SF supervisor’s bill takes aim at illegal home demolitions
A San Francisco lawmaker is pushing back against what he says is the growing trend of real estate speculators illegally knocking down homes and replacing them with much larger and more expensive “monster” houses.
On Tuesday Supervisor Aaron Peskin will introduce the Housing Preservation and Expansion Reform Act, legislation that increases fines for illegal demolitions and also requires a conditional use authorization for any home expansion that increases the square footage by more than 10 percent.
The bill comes after several high-profile, historic homes have been essentially demolished through “serial permitting” — a practice of pulling multiple permits for smaller remodels that if, taken together, are tantamount to allowing a new building.
The legislation is “aimed at preserving the most affordable housing that San Francisco has, creating incentives for more density at neighborhood scale, and punishing and holding accountable bad actors who have been demolishing some of the city’s most important housing stock,” Peskin said.
Examples of homes that have been demolished without permits include a Willis Polk-designed home at 950 Lombard St. on Russian Hill and the 1935 modernist home at 49 Hopkins Ave., which was designed by Richard Neutra.
At 49 Hopkins, which was a 1935 modernist residence just east of Twin Peaks, an investment group that bought the property filed an application to demolish the home but not until two months after it had already been knocked down.
In the case of 950 Lombard, developer Troon Pacific purchased the home for $4.5 million and proceeded to remove all of the building’s exterior walls and windows, even though the permit mandated that the northeast and west facades be preserved, including the windows. The developer eventually agreed to pay a fine of $400,000 for the illegal work. The home is now on the market for $45 million.
The legislation comes at a time when the city, over the past 10 years, has averaged the loss of about 350 rent control housing units a year through a combination of evictions, mergers and demolitions. That represents about six units lost for every new affordable housing unit created, according to a recent city housing balance report.
“The biggest piece to take away is that this will help preserve existing housing that our city can’t afford to lose to the speculative market,” said Maya Chupkov, a spokesperson for the Council of Community Housing Organizations, which advocates for affordable housing and supports Peskin’s bill. “Monster homes fuel speculative development and the displacement of residents in our neighborhoods.”
The legislation also takes aim at developers who use “dry rot” as an excuse to tear down homes. Under the legislation, a city inspector would have to inspect the dry rot and sign off on a plan to remove it. It also targets “sham mergers” — where two or three units are essentially morphed into a single jumbo unit even though the units are still legally separate.
“You don’t technically lose a unit if it shrinks to 10 percent of it’s original size, but for all intents and purposes, it’s lost,” said Lee Hepner, an attorney and aide to Peskin who spent a year working on the legislation.
Peskin said that inconsistent definitions of “demolition” and inadequate penalties are “actually incentivizing rampant abuse of the planning and building codes.” The legislation would make the definitions of “demolition” consistent, expanding it to mean any loss of residential housing, irrespective of means of removal.

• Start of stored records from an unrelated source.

(* ===== verification/Residency.v ===== *)
(** The Q99 residency runtime of zero-gate ([zero-gate/src/residency.rs]):
    demand ledgers, sliding windows, residency plans and their authorization,
    the eviction guard and the layer-validity ledger.

    Reasons and error details are constructors with the numbers they carry; a
    64-bit float is the executable IEEE 754 number of the standard library,
    and its JSON text the parameter [float_text]. *)

From Stdlib Require Import Floats.SpecFloat.
From S2P Require Import Prelude Ordering Identity BMap.
From S2P Require Import Canonical.
From S2P Require Import DurableStore.
From S2P Require Import Sums.

#[local] Open Scope N_scope.

Definition RESIDENCY_CONTRACT_VERSION : N := 1.
Definition Q99_RECOMPUTE_FRACTION_PPM : N := 10000.
Definition SLACK_RESIDENT_FRACTION_PPM : N := 990000.
Definition Q99_CENTRAL_CHANGE_FRACTION_PPM : N := 10000.

Definition saturating_add (a b : N) : N := N.min (a + b) U64_MAX.
Definition saturating_mul (a b : N) : N := N.min (a * b) U64_MAX.

Inductive ResidencyError :=
| InvalidDemandLedger
| InvalidPlan
| PlanRejected
| SlackExceeded (resident_mass demanded_mass : N) (slack : Z)
| RestorationRequired (valid_mass threshold : N)
| Q99Unavailable
| InvalidLayerLedger
| L3LossUndiscovered.

Definition ppm_of (numerator denominator : N) : N :=
  if denominator =? 0 then U64_MAX else saturating_mul numerator 1000000 / denominator.

(** * Demand ledger *)

Inductive CacheLayerTier := L1 | L2 | L3.
#[global] Instance CacheLayerTier_eq_dec : EqDecision CacheLayerTier.
Proof. solve_decision. Defined.
Definition CacheLayerTier_as_str (t : CacheLayerTier) : string := match t with L1 => "l1" | L2 => "l2" | L3 => "l3" end.

Record DemandWeightedObject := mkObject { do_root : Digest; do_demand_weight : N; window_id : string; do_tier : CacheLayerTier }.

Definition DemandWeightedObject_validate (o : DemandWeightedObject) : result ResidencyError () :=
  reject? String.eqb (window_id o) "" with InvalidDemandLedger in
  reject? do_demand_weight o =? 0 with InvalidDemandLedger in
  Ok ().
Definition DemandWeightedObject_new (root : Digest) (weight : N) (window : string) (tier : CacheLayerTier) : result ResidencyError DemandWeightedObject :=
  let o := mkObject root weight window tier in
  let? _ := DemandWeightedObject_validate o in
  Ok o.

In addition to a $500,000 administrative fine, property owners found to be have done an illegal demolition would be subject to fines of up to $2,000 a day.
Kathleen Courtney of the Russian Hill Community Association said the legislation would give city planning and building staff a tool to stop illegal demolition and enforce current laws.
“The demolition of historic properties and not-so-historic properties is occurring throughout the city,” she said.
Peskin emphasized that the purpose of the legislation is not to suppress housing development. In fact, projects that expand the number of units would be fast-tracked through the approval process, although the additional units created would have to be of a similar size of the existing unit.
“We are not trying to inhibit or prevent development,” Peskin said. “We are absolutely willing to see expansions that add units of housing.”
A building trades representative had some doubts about the proposed law.
“After being briefed on the legislation there are parts that I will not like,” said Sean Keighran, president of the Residential Builders Association. “However, something needs to be done about the mostly out-of-town developers who come in and perform illegal demolitions because they are not aware of San Francisco’s policies and rules. This type of behavior casts a dark cloud over the entire industry.”